Che ha a che fare la cicala di giada con mio padre o mia madre? Oppure
la povera Eos che, dimenticando di specificare i suoi desideri, ha condannato
l'amato ad una eterna vecchiaia senza morte?
È che la vecchiaia è tutto questo.
È parte del mito, è qualcosa che non può essere dimenticato nel chiuso
di una casa di cura, oppure sacrificato a vite più giovani, perché tanto ormai
hanno già compiuto il loro cammino, sono già alla fine, perciò tanto vale...
E si tace.
Invece, proprio per quel lungo cammino compiuto che gli anziani vanno
venerati, protetti, amati.
La cultura africana non è il mio forte, ma amo leggere i proverbi
africani raccolti dall'antropologo Marco Aime.

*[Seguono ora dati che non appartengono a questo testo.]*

(** X22: two contributors in a row.  Merging one source and then another
    into a configuration of [run] succeeds in either order; an alias or a
    default is that of the source merged last that declares the key, else
    that of the other source, else the destination's; the boolean and the
    string names are the same in both orders; and when the two sources
    declare no alias and no default of the same key with different values,
    both orders give the same settings. *)
Theorem addOptions_two_contributors toOptions first second :
  initialised toOptions ->
  exists r1 r12 r2 r21,
    CommandUtil.addOptions toOptions first = OK r1 /\
    CommandUtil.addOptions r1 second = OK r12 /\
    CommandUtil.addOptions toOptions second = OK r2 /\
    CommandUtil.addOptions r2 first = OK r21 /\
    (forall k, aliasMap r12 !! k =
               match aliasMap second !! k with
               | Some v => Some v
               | None => match aliasMap first !! k with
                         | Some v => Some v
                         | None => aliasMap toOptions !! k
                         end
               end) /\
    (forall k, defaultMap r12 !! k =
               match defaultMap second !! k with
               | Some v => Some v
               | None => match defaultMap first !! k with
                         | Some v => Some v
                         | None => defaultMap toOptions !! k
                         end
               end) /\
    (forall x, In x (booleanList r12) <-> In x (booleanList r21)) /\
    (forall x, In x (stringList r12) <-> In x (stringList r21)) /\
    ((forall k v w, aliasMap first !! k = Some v -> aliasMap second !! k = Some w ->
                    v = w) ->
     (forall k v w, defaultMap first !! k = Some v -> defaultMap second !! k = Some w ->
                    v = w) ->
     sameSettings r12 r21).
Proof.
  intros Hinit.
  destruct (addOptions_initialised toOptions first Hinit)
    as (r1 & Hr1 & Hi1 & Ha1 & Hd1 & Hb1 & Hs1 & _).
  destruct (addOptions_initialised r1 second Hi1)
    as (r12 & Hr12 & _ & Ha12 & Hd12 & Hb12 & Hs12 & _).
  destruct (addOptions_initialised toOptions second Hinit)
    as (r2 & Hr2 & Hi2 & Ha2 & Hd2 & Hb2 & Hs2 & _).
  destruct (addOptions_initialised r2 first Hi2)
    as (r21 & Hr21 & _ & Ha21 & Hd21 & Hb21 & Hs21 & _).
  exists r1, r12, r2, r21. do 4 (split; [assumption|]).
  assert (Hbool : forall x, In x (booleanList r12) <-> In x (booleanList r21)).
  { intros x. rewrite Hb12, Hb21, Hb1, Hb2, !in_app_iff. tauto. }
  assert (Hstr : forall x, In x (stringList r12) <-> In x (stringList r21)).
  { intros x. rewrite Hs12, Hs21, Hs1, Hs2, !in_app_iff. tauto. }
  split; [intros k; by rewrite Ha12, Ha1, !Object_assign_lookup|].
  split; [intros k; by rewrite Hd12, Hd1, !Object_assign_lookup|].
  split; [exact Hbool|]. split; [exact Hstr|].
  intros Halias Hdefault. unfold sameSettings.
  split; [|split; [|split; [exact Hbool|exact Hstr]]].
  - apply map_eq. intros k. rewrite Ha12, Ha21, Ha1, Ha2, !Object_assign_lookup.
    destruct (aliasMap first !! k) as [v|] eqn:Hv,
             (aliasMap second !! k) as [w|] eqn:Hw; try reflexivity.
    by rewrite (Halias k v w Hv Hw).
  - apply map_eq. intros k. rewrite Hd12, Hd21, Hd1, Hd2, !Object_assign_lookup.
    destruct (defaultMap first !! k) as [v|] eqn:Hv,
             (defaultMap second !! k) as [w|] eqn:Hw; try reflexivity.
    by rewrite (Hdefault k v w Hv Hw).
Qed.

Lemma addOptions_two_contributors_witness :
  initialised CommandRunner.configOptions /\
  exists r12,
    (exists r1, CommandUtil.addOptions CommandRunner.configOptions Sample.haltOptions = OK r1 /\
                CommandUtil.addOptions r1 Sample.verboseOptions = OK r12) /\
    aliasMap r12 !! "h" = Some (One "halt").
Proof.
  split; [exact configOptions_initialised|].
  destruct (addOptions_two_contributors CommandRunner.configOptions Sample.haltOptions
              Sample.verboseOptions configOptions_initialised)
    as (r1 & r12 & _ & _ & Hr1 & Hr12 & _ & _ & Halias & _).
  exists r12. split; [by exists r1|]. by rewrite Halias.
Defined.

Lemma lookup_registered_witness :
  CommandRunner.lookup (CommandRunner.commandSpecs Sample.runner) "deploy"
    = Some (CommandSpec.setFirstOfGroup false Sample.refuseSpec) /\
  In (CommandSpec.setFirstOfGroup false Sample.refuseSpec)
     (CommandRunner.commandSpecs Sample.runner).
Proof.
  assert (Hfound : CommandRunner.lookup (CommandRunner.commandSpecs Sample.runner) "deploy"
                   = Some (CommandSpec.setFirstOfGroup false Sample.refuseSpec))
    by reflexivity.
  split; [exact Hfound|].
  exact (proj1 (proj2 (lookup_registered (CommandRunner.commandSpecs Sample.runner)
                         "deploy") _ Hfound)).
Defined.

“Se un bambino sa qualcosa, l'ha imparato da un anziano.”
Recita uno di questi proverbi, ed è una grande verità.
Una delle leggende africane dice che la vera vita è quella in cui si
invecchia con il tempo e mai prima del tempo.

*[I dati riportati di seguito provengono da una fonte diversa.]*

Lemma step_idleUnknown (e : Event) (s : State) :
  match e with
  | Navigate t => route t = None
  | _ => True
  end ->
  idleUnknown s -> idleUnknown (step e s).
Proof.
  intros He Hs. pose proof Hs as (Hin & Hidle & Hroute & Harmed & Hclo).
  destruct e; cbn [step].
  - destruct (interval s) as [[timer c]|] eqn:Ei; [|exact Hs].
    destruct Hclo as [Hrc Hpc].
    destruct (captureFrame_keeps s)
      as (Km & Kin & Kp & _ & Kint & _ & Kt & _).
    unfold processFrame. destruct (captureFrame s) as [s1 frame]. cbn [fst] in *.
    rewrite Hpc, Hrc, orb_false_r.
    assert (Hs1 : idleUnknown s1).
    { unfold idleUnknown. rewrite Kin, Kp, Kt, Km, Kint, Ei. repeat split; auto. }
    destruct (negb (JS.truthy frame)); [exact Hs1|].
    unfold setIsProcessing, consoleError. cbn.
    destruct (mounted s1) eqn:Em1; cbn; rewrite ?Em1; cbn;
      unfold idleUnknown; cbn; rewrite ?Kin, ?Kp, ?Kt, ?Kint, ?Ei, ?Em1;
      repeat split; auto; discriminate.
  - unfold commit. destruct (mounted s) eqn:Em; [|exact Hs].
    destruct (interval s) as [[timer c]|] eqn:Ei; [|exact Hs].
    destruct (depsChanged c s); [|exact Hs].
    unfold idleUnknown. cbn. repeat split; auto; discriminate.
  - rewrite Hin. destruct i; exact Hs.
  - destruct (mounted s) eqn:Em; [|exact Hs].
    unfold idleUnknown. cbn. repeat split; auto.
  - destruct (mounted s) eqn:Em; [|exact Hs].
    unfold idleUnknown. cbn. repeat split; auto.
  - destruct (videoRef s); [|exact Hs]. unfold idleUnknown. cbn. repeat split; auto.
  - destruct (cameraRequests s); [exact Hs|].
    unfold startCamera_granted. cbn.
    destruct (videoRef s); unfold idleUnknown; cbn; repeat split; auto.
  - destruct (cameraRequests s); [exact Hs|].
    unfold idleUnknown. cbn. repeat split; auto.
  - destruct (mounted s) eqn:Em; [|exact Hs].
    unfold unmount, idleUnknown. destruct detachedFirst; cbn.
    + repeat split; auto; discriminate.
    + unfold stopCamera. destruct (videoRef s) as [video|]; cbn;
        [destruct (srcObject video); cbn|]; repeat split; auto; discriminate.
Qed.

Una saggezza profonda quanto l'antica mitologia greca.
Quando saremo in grado di capire questa verità, nella sua essenza,
avremo capito quanto abbiamo perso, dimenticando i nostri anziani.

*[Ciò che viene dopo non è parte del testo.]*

(** * Coordinate engine of analiza_permiso: UTM and geographic coordinates

    A shallow embedding of [CoordinateUtils] (utils/coordinateUtils.ts):
    [utmToGeographic], [geographicToUtm], [calculatePolygonCentroid],
    [calculateDistance], [validateUtmCoordinates] and
    [validateGeographicCoordinates], and of the two callers of
    [utmToGeographic]: the effect of PolygonMapView.tsx that draws the
    polygon and [handleFileAnalysis] of App.tsx.

    The TypeScript type [number] is an IEEE binary64 value.  The functions are
    written once, over an interface [JsNumber] of the operators and [Math]
    functions the source uses, and read at two instances (a third one, of
    enclosures, serves the proof of the round trip only):

    - [ideal]: real numbers extended with the non-finite values of JavaScript
      ([Infinity], [-Infinity], [NaN]).  Arithmetic on finite values is exact
      (no rounding, no overflow) and zero carries no sign.  This is the
      "exact real arithmetic" reading of the engine.
    - [float] (module [F64]): binary64 itself, with the kernel's primitive
      operations for [+], [-], [*], [/], [Math.sqrt] and the comparisons, and a
      record [MathLib] for the transcendental functions, which ECMAScript
      leaves implementation-approximated. *)

From Stdlib Require Import Reals Lra Lia ZArith QArith Bool String Ascii List.
From Stdlib Require Import Zfloor DecimalString Floats Machin.
From Bignums Require Import BigZ.
Import ListNotations.

Set Implicit Arguments.

(** ** Exceptions *)

(** A call either returns a value or throws; [Throw] carries the message of
    the [Error] (or the name of the built-in error). *)
Inductive Result (A : Type) : Type :=
| Ok (value : A)
| Throw (message : string).

Arguments Ok {A} value.
Arguments Throw {A} message.

Definition bind {A B : Type} (r : Result A) (k : A -> Result B) : Result B :=
  match r with
  | Ok v => k v
  | Throw m => Throw m
  end.

Notation "v <- r ;; k" := (bind r (fun v => k))
  (at level 61, r at next level, right associativity).
Notation "' pat <- r ;; k" := (bind r (fun v => match v with pat => k end))
  (at level 61, pat pattern, r at next level, right associativity).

Pensando che essi sono sacrificabili, al mito dell'eterna giovinezza e
dell'immortalità.
Io, nel frattempo, continuo a contare le rughe del volto di mia madre,
a tavola.
E con le sue, inizio a contare anche le mie.
Rom. Roma – 28 Marzo 2017 |
Gianni Berengo Gardin: “Scanno – Un paese che non cambia mai” (Baldini, 1987)
Marco Aime: “Il soffio degli antenati – Immagini e proverbi africani” (Einaudi – I Maverik, 2017)
"(...)Invece, proprio per quel lungo cammino compiuto che gli anziani vanno venerati, protetti, amati."
ReplyDeleteAnch'io come te, conto le rughe di mia mamma e la tengo con me, a casa mia e la proteggo. Di mio papà conservo invece il ricordo di un viso bellissimo, giovane in quanto il mio eroe è morto a 48 anni, la mia stessa età di adesso.
E passando per i ricordi e le paure dovute alla crisi sanitaria, per la lettura piena di significati, prometto a me stessa di essere più paziente con la mia dolce mamma.
"Il dio della vecchiaia è nato dalla Notte. Immagino perché, per gli antichi greci, era facile identificare la vecchiaia con l'ultima parte del giorno, quando il sole si nasconde e arriva l'oscurità, e non è possibile fare più nulla se non sdraiarsi e chiudere gli occhi."